Geoff Barton, general secretary of the Association of School and College Leaders (ASCL), described the increased funding as “positive news for education”.

He added: “However, the devil tends to be in the detail and we’ll be closely looking at the figures to fully understand the implications.

In particular, we’ll be looking at where this leaves special educational needs and post-16 provision which are both facing extraordinarily difficult financial circumstances.

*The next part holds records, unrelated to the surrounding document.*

(* ===== verification/Config.v ===== *)
(** * Configuration

    [src/shared/config/config.go]: the configuration records and the reader the
    rest of the program queries.  The [Chains] map is given as the list of its
    entries in the order a range over the map visits them (Go leaves that order
    open); the environment variables are an argument. *)

From S2P Require Import Prelude GoFloat.
From Stdlib Require Import Ascii.

Definition ChainType := string.
Definition ChainTypeCOSMOS : ChainType := "cosmos".
Definition ChainTypeEVM : ChainType := "evm".
Definition ChainTypeSVM : ChainType := "svm".

Definition BridgeType := string.
Definition BridgeTypeIBCV2 : BridgeType := "ibcv2".

Definition ChainEnvironment := string.

Record PostgresConfig := mkPostgresConfig {
  Hostname : string;
  Port : string;
  Database : string;
  IAMAuthEnabled : bool;
  IAMAuthRegion : string;
}.

Record IBCV2ProofAPIConfig := mkIBCV2ProofAPIConfig {
  ProofAPI_GRPCAddress : string;
  ProofAPI_GRPCTLSEnabled : bool;
}.

Record IBCV2Config := mkIBCV2Config {
  CounterpartyChains : gmap string string;
  FinalityOffset : option Z;
  cfg_AckBatchSize : Z;
  cfg_AckBatchTimeout : Z;
  cfg_AckBatchConcurrency : Z;
  cfg_RecvBatchSize : Z;
  cfg_RecvBatchTimeout : Z;
  cfg_RecvBatchConcurrency : Z;
  cfg_TimeoutBatchSize : Z;
  cfg_TimeoutBatchTimeout : Z;
  cfg_TimeoutBatchConcurrency : Z;
  cfg_ShouldRelaySuccessAcks : bool;
  cfg_ShouldRelayErrorAcks : bool;
}.

Record SignerGasAlertThresholdsConfig := mkSignerGasAlertThresholdsConfig {
  WarningThreshold : string;
  CriticalThreshold : string;
}.

Record CosmosConfig := mkCosmosConfig {
  GasPrice : float;
  IBCV2TxFeeDenom : string;
  IBCV2TxFeeAmount : Z;
  Cosmos_RPC : string;
  Cosmos_RPCBasicAuthVar : string;
  Cosmos_GRPC : string;
  Cosmos_GRPCTLSEnabled : bool;
  AddressPrefix : string;
  Cosmos_TxSubmissionDelay : option Z;
}.

Record EVMConfig := mkEVMConfig {
  EVM_RPC : string;
  EVM_RPCBasicAuthVar : string;
  ICS26RouterAddress : string;
  ICS20TransferAddress : string;
  GasFeeCapMultiplier : option float;
  GasTipCapMultiplier : option float;
  EVM_TxSubmissionDelay : option Z;
}.

Record SVMConfig := mkSVMConfig {
  SVM_RPC : string;
  SVM_WS : string;
  PriorityFee : Z;
  SubmitRPCs : list string;
}.

Record ChainConfig := mkChainConfig {
  ChainName : string;
  ChainID : string;
  Type_ : ChainType;
  Environment : ChainEnvironment;
  Cosmos : option CosmosConfig;
  EVM : option EVMConfig;
  SVM : option SVMConfig;
  GasTokenSymbol : string;
  GasTokenCoingeckoID : option string;
  GasTokenDecimals : Z;
  SignerGasAlertThresholds : gmap BridgeType SignerGasAlertThresholdsConfig;
  IBCV2 : option IBCV2Config;
  SupportedBridges : list BridgeType;
}.

Record CoingeckoConfig := mkCoingeckoConfig {
  BaseURL : string;
  RequestsPerMinute : Z;
  APIKey : string;
  CacheRefreshInterval : Z;
}.

Record SigningConfig := mkSigningConfig {
  KeysPath : string;
  Signing_GRPCAddress : string;
  Signing_GRPCTLSEnabled : bool;
  CosmosWalletKey : string;
  EVMWalletKey : string;
  SVMWalletKey : string;
}.

Definition no_signing : SigningConfig := mkSigningConfig "" "" false "" "" "".

(** [MetricsConfig] and [RelayerAPIConfig] are their only field. *)
Record Config := mkConfig {
  Postgres : PostgresConfig;
  Chains : list (string * ChainConfig);
  PrometheusAddress : string;
  RelayerAPI_Address : string;
  Coingecko : CoingeckoConfig;
  IBCV2ProofAPI : IBCV2ProofAPIConfig;
  Signing : SigningConfig;
}.

Definition ToDBBridgeType (t : BridgeType) : error + string :=
  if bool_decide (t = BridgeTypeIBCV2) then inr "ibcv2" else inl (ENew ("invalid bridge type " +:+ t)).

(** [LoadConfig] rejects a configuration without an API address. *)
Definition Validate (c : Config) : option error :=
  if bool_decide (RelayerAPI_Address c = "")
  then Some (ENew "relayer_api.address must be configured")
  else None.

(** [LoadConfig]: [ReadFile] and [Unmarshal] are the file system and the YAML library. *)
Definition LoadConfig (ReadFile : string -> error + list Z) (Unmarshal : list Z -> error + Config)
    (path : string) : error + Config :=
  match ReadFile path with
  | inl err => inl err
  | inr cfgBytes =>
      match Unmarshal cfgBytes with
      | inl err => inl err
      | inr config =>
          match Validate config with
          | Some err => inl err
          | None => inr config
          end
      end
  end.

Record configReader := mkConfigReader {
  config : Config;
  chainIDIndex : gmap string ChainConfig;
  chainIDToKey : gmap string string;
}.

(** [createIndexes]: later entries of the range overwrite earlier ones. *)
Definition createIndexes (c : Config) : gmap string ChainConfig * gmap string string :=
  foldl (fun '(ix, keys) '(key, chain) =>
           (<[ChainID chain := chain]> ix, <[ChainID chain := key]> keys))
    (∅, ∅) (Chains c).

Definition NewConfigReader (c : Config) : configReader :=
  mkConfigReader c (fst (createIndexes c)) (snd (createIndexes c)).

Definition not_found (chainID : string) : error := ENew ("chain id " +:+ chainID +:+ " not found").

Definition GetIBCV2ProofRelayerConfig (r : configReader) : IBCV2ProofAPIConfig := IBCV2ProofAPI (config r).
Definition PostgresIAMAuthEnabled (r : configReader) : bool := IAMAuthEnabled (Postgres (config r)).
Definition PostgresIAMAuthRegion (r : configReader) : string := IAMAuthRegion (Postgres (config r)).
Definition GetRelayerAPIConfig (r : configReader) : string := RelayerAPI_Address (config r).

(** [GetServiceAccountToken]: a variable that is not set reads as the empty text. *)
Definition EnvServiceAccountToken : string := "SERVICE_ACCOUNT_TOKEN".
Definition GetServiceAccountToken (env : string -> option string) : string :=
  default "" (env EnvServiceAccountToken).

Definition GetChainConfig (r : configReader) (chainID : string) : error + ChainConfig :=
  match chainIDIndex r !! chainID with
  | Some chain => inr chain
  | None => inl (not_found chainID)
  end.

Definition GetIBCV2Chains (r : configReader) : list ChainConfig :=
  filter (fun chain => is_Some (IBCV2 chain)) (Chains (config r)).*2.

Definition GetAllChains (r : configReader) : list ChainConfig := (Chains (config r)).*2.

Definition GetAllChainConfigsOfType (r : configReader) (t : ChainType) : list ChainConfig :=
  filter (fun chain => Type_ chain = t) (Chains (config r)).*2.

Definition GetIBCV2Config (r : configReader) (chainID : string) : error + option IBCV2Config :=
  match GetChainConfig r chainID with
  | inl e => inl e
  | inr chain => inr (IBCV2 chain)
  end.

Definition GetClientCounterpartyChainID (r : configReader) (chainID clientID : string) : error + string :=
  match GetChainConfig r chainID with
  | inl e => inl e
  | inr chain =>
      match IBCV2 chain with
      | None => inl (ENew "chain is not ibcv2 enabled")
      | Some ibcv2 =>
          match CounterpartyChains ibcv2 !! clientID with
          | None => inl (ENew "unknown client on chain")
          | Some trackedChain => inr trackedChain
          end
      end
  end.

Definition GetChainEnvironment (r : configReader) (chainID : string) : error + ChainEnvironment :=
  match chainIDIndex r !! chainID with
  | None => inl (not_found chainID)
  | Some chain => inr (Environment chain)
  end.

(** *** Strings *)

(** [strings.ReplaceAll key "-" "_"] and [strings.ToUpper] on ASCII. *)
Fixpoint string_map (f : ascii -> ascii) (s : string) : string :=
  match s with
  | EmptyString => EmptyString
  | String c s' => String (f c) (string_map f s')
  end.

Definition ascii_upper (c : ascii) : ascii :=
  let n := nat_of_ascii c in
  if (97 <=? n)%nat && (n <=? 122)%nat then ascii_of_nat (n - 32) else c.

Definition dash_to_underscore (c : ascii) : ascii := if Ascii.eqb c "-" then "_"%char else c.

Definition rpc_env_name (key : string) : string :=
  string_map ascii_upper (string_map dash_to_underscore key) +:+ "_EVM_RPC_FULL_URL".

(** [os.Getenv] is the empty string for an unset variable. *)
Definition Getenv (env : string -> option string) (name : string) : string := default "" (env name).

Definition GetRPCEndpoint (env : string -> option string) (r : configReader) (chainID : string)
    : error + string :=
  match chainIDIndex r !! chainID with
  | None => inl (not_found chainID)
  | Some chain =>
      if bool_decide (Type_ chain = ChainTypeCOSMOS) then
        match Cosmos chain with
        | None => inl (ENew "cosmos config not set for chain")
        | Some c => inr (Cosmos_RPC c)
        end
      else if bool_decide (Type_ chain = ChainTypeEVM) then
        match EVM chain with
        | None => inl (ENew "evm config not set for chain")
        | Some c =>
            let key := default "" (chainIDToKey r !! chainID) in
            let envURL := Getenv env (rpc_env_name key) in
            if negb (bool_decide (envURL = "")) then inr envURL else inr (EVM_RPC c)
        end
      else if bool_decide (Type_ chain = ChainTypeSVM) then
        match SVM chain with
        | None => inl (ENew "svm config not set for chain")
        | Some c => inr (SVM_RPC c)
        end
      else inl (ENew "unknown chain type")
  end.

Definition GetGRPCEndpoint (r : configReader) (chainID : string) : error + (string * bool) :=
  match chainIDIndex r !! chainID with
  | None => inl (not_found chainID)
  | Some chain =>
      if bool_decide (Type_ chain = ChainTypeCOSMOS) then
        match Cosmos chain with
        | None => inl (ENew "cosmos config not set for chain")
        | Some c => inr (Cosmos_GRPC c, Cosmos_GRPCTLSEnabled c)
        end
      else if bool_decide (Type_ chain = ChainTypeEVM) then
        inl (ENew "grpc endpoints not supported for chain type evm")
      else if bool_decide (Type_ chain = ChainTypeSVM) then
        inl (ENew "grpc endpoints not supported for chain type svm")
      else inl (ENew "unknown chain type")
  end.

Definition GetBasicAuth (env : string -> option string) (r : configReader) (chainID : string)
    : error + option string :=
  match chainIDIndex r !! chainID with
  | None => inl (not_found chainID)
  | Some chain =>
      if bool_decide (Type_ chain = ChainTypeCOSMOS) then
        match Cosmos chain with
        | None => inl (ENew "cosmos config not set for chain")
        | Some c => inr (env (Cosmos_RPCBasicAuthVar c))
        end
      else if bool_decide (Type_ chain = ChainTypeEVM) then
        match EVM chain with
        | None => inl (ENew "evm config not set for chain")
        | Some c => inr (env (EVM_RPCBasicAuthVar c))
        end
      else if bool_decide (Type_ chain = ChainTypeSVM) then inr None
      else inl (ENew "unknown chain type")
  end.

Definition GetPostgresConnString (env : string -> option string) (r : configReader) : string :=
  let dbUser := default "relayer" (env "POSTGRES_USER") in
  let dbPassword := default "relayer" (env "POSTGRES_PASSWORD") in
  let p := Postgres (config r) in
  "host=" +:+ Hostname p +:+ " port=" +:+ Port p +:+ " user=" +:+ dbUser
    +:+ " password=" +:+ dbPassword +:+ " dbname=" +:+ Database p.

Definition GetCoingeckoConfig (env : string -> option string) (r : configReader) : CoingeckoConfig :=
  let cfg := Coingecko (config r) in
  let envURL := Getenv env "COINGECKO_FULL_URL" in
  let envKey := Getenv env "COINGECKO_API_KEY" in
  mkCoingeckoConfig
    (if bool_decide (envURL = "") then BaseURL cfg else envURL)
    (RequestsPerMinute cfg)
    (if bool_decide (envKey = "") then APIKey cfg else envKey)
    (CacheRefreshInterval cfg).

(** [big.Int.SetString s 10]: an optional sign and one digit at least. *)
Definition digit_value (c : ascii) : option Z :=
  let n := Z.of_nat (nat_of_ascii c) in
  if bool_decide (48 <= n) && bool_decide (n <= 57) then Some (n - 48) else None.

Fixpoint parse_digits (acc : Z) (s : string) : option Z :=
  match s with
  | EmptyString => Some acc
  | String c s' => d ← digit_value c; parse_digits (10 * acc + d) s'
  end.

Definition SetString10 (s : string) : option Z :=
  match s with
  | EmptyString => None
  | String "-" EmptyString | String "+" EmptyString => None
  | String "-" s' => Z.opp <$> parse_digits 0 s'
  | String "+" s' => parse_digits 0 s'
  | _ => parse_digits 0 s
  end.

Definition GetSignerGasAlertThresholds (r : configReader) (chainID : string) (bridgeType : BridgeType)
    : error + (Z * Z) :=
  match GetChainConfig r chainID with
  | inl e => inl (EWrap "getting chain config for chain" e)
  | inr chain =>
      match SignerGasAlertThresholds chain !! bridgeType with
      | None => inl (ESentinel ErrNoSignerForBridge)
      | Some gasConfig =>
          match SetString10 (WarningThreshold gasConfig) with
          | None => inl (ENew "failed to parse gas balance warning threshold amount")
          | Some warningThreshold =>
              match SetString10 (CriticalThreshold gasConfig) with
              | None => inl (ENew "failed to parse gas balance critical threshold amount")
              | Some criticalThreshold => inr (warningThreshold, criticalThreshold)
              end
          end
      end
  end.

(** A range over the chains whose config is looked up again by chain ID; the
    IBCV2 config is read through the pointer (nil panics). *)
Definition GetAllIBCV2ClientsToCounterparties (r : configReader)
    : res (gmap string (gmap string string)) :=
  foldl (fun acc chain =>
           match acc with
           | Ok m =>
               match GetIBCV2Config r (ChainID chain) with
               | inl e => Fail (EWrap "getting ibcv2 config for chain" e)
               | inr None => Panic
               | inr (Some ibcv2) => Ok (<[ChainID chain := CounterpartyChains ibcv2]> m)
               end
           | _ => acc
           end) (Ok ∅) (GetIBCV2Chains r).

(** ** Lemmas *)

Definition index_add (ix : gmap string ChainConfig) (p : string * ChainConfig)
  : gmap string ChainConfig := <[ChainID p.2 := p.2]> ix.

Lemma chainIDIndex_foldl c :
  chainIDIndex (NewConfigReader c) = foldl index_add ∅ (Chains c).
Proof.
  cbn. unfold createIndexes. generalize (∅ : gmap string ChainConfig), (∅ : gmap string string).
  induction (Chains c) as [|[k c0] l IH]; intros ix keys; cbn; [done|]. apply IH.
Qed.

Lemma foldl_index_add (l : list (string * ChainConfig)) ix id c :
  NoDup (ChainID <$> l.*2) ->
  (forall c, c ∈ l.*2 -> ix !! ChainID c = None) ->
  foldl index_add ix l !! id = Some c <->
  ix !! id = Some c \/ (c ∈ l.*2 /\ ChainID c = id).
Proof.
  revert ix. induction l as [|[k c0] l IH]; intros ix Hnd Hix; cbn in *.
  - rewrite elem_of_nil. tauto.
  - apply NoDup_cons in Hnd as [Hn Hnd]. rewrite IH; [| done |].
    + unfold index_add. rewrite lookup_insert_Some, elem_of_cons. cbn.
      assert (H0 : ix !! ChainID c0 = None) by (apply Hix; set_solver).
      split.
      * intros [[[<- <-]|[? ?]]|[? ?]]; eauto.
      * intros [H|[[->|H] <-]]; eauto. left; right. split; [|done]. congruence.
    + intros c' Hc'. apply lookup_insert_None. cbn. split; [apply Hix; set_solver|].
      intros E. apply Hn. rewrite E. by apply list_elem_of_fmap_2.
Qed.

(** With distinct chain IDs a chain is found exactly when it is configured,
    whatever the order the chains are indexed in. *)
Lemma GetChainConfig_elem c id chain :
  NoDup (ChainID <$> (Chains c).*2) ->
  GetChainConfig (NewConfigReader c) id = inr chain <->
  chain ∈ (Chains c).*2 /\ ChainID chain = id.
Proof.
  intros Hnd. unfold GetChainConfig. rewrite chainIDIndex_foldl.
  assert (L : foldl index_add ∅ (Chains c) !! id = Some chain <->
              chain ∈ (Chains c).*2 /\ ChainID chain = id).
  { rewrite foldl_index_add by done. rewrite lookup_empty. naive_solver. }
  rewrite <- L. destruct (_ !! id); naive_solver.
Qed.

Among the measures announced by Mr Hunt were:

  • The threshold at which the 45p top rate of income tax is paid will be reduced from £150,000 to £125,140, although different rates apply in Scotland
  • The income tax personal allowance, higher rate threshold, main national insurance thresholds and the inheritance tax thresholds will be frozen until April 2028, something which will result in more people paying more tax as a result of “fiscal drag” as wages increase
  • The windfall tax on oil and gas giants will increase from 25% to 35% and a 45 percent levy on electricity generators will help raise an estimated £14 billion next year
  • Stamp duty cuts announced in Mr Kwarteng’s mini-budget will now be time-limited, ending on March 31 2025
  • The defence budget will keep meeting the Nato target of 2% of GDP but the overseas aid budget will not be returned to its goal of 0.7% of national income “until the fiscal system allows”
  • The NHS budget in England will increase by an extra £3.3 billion in each of the next two years.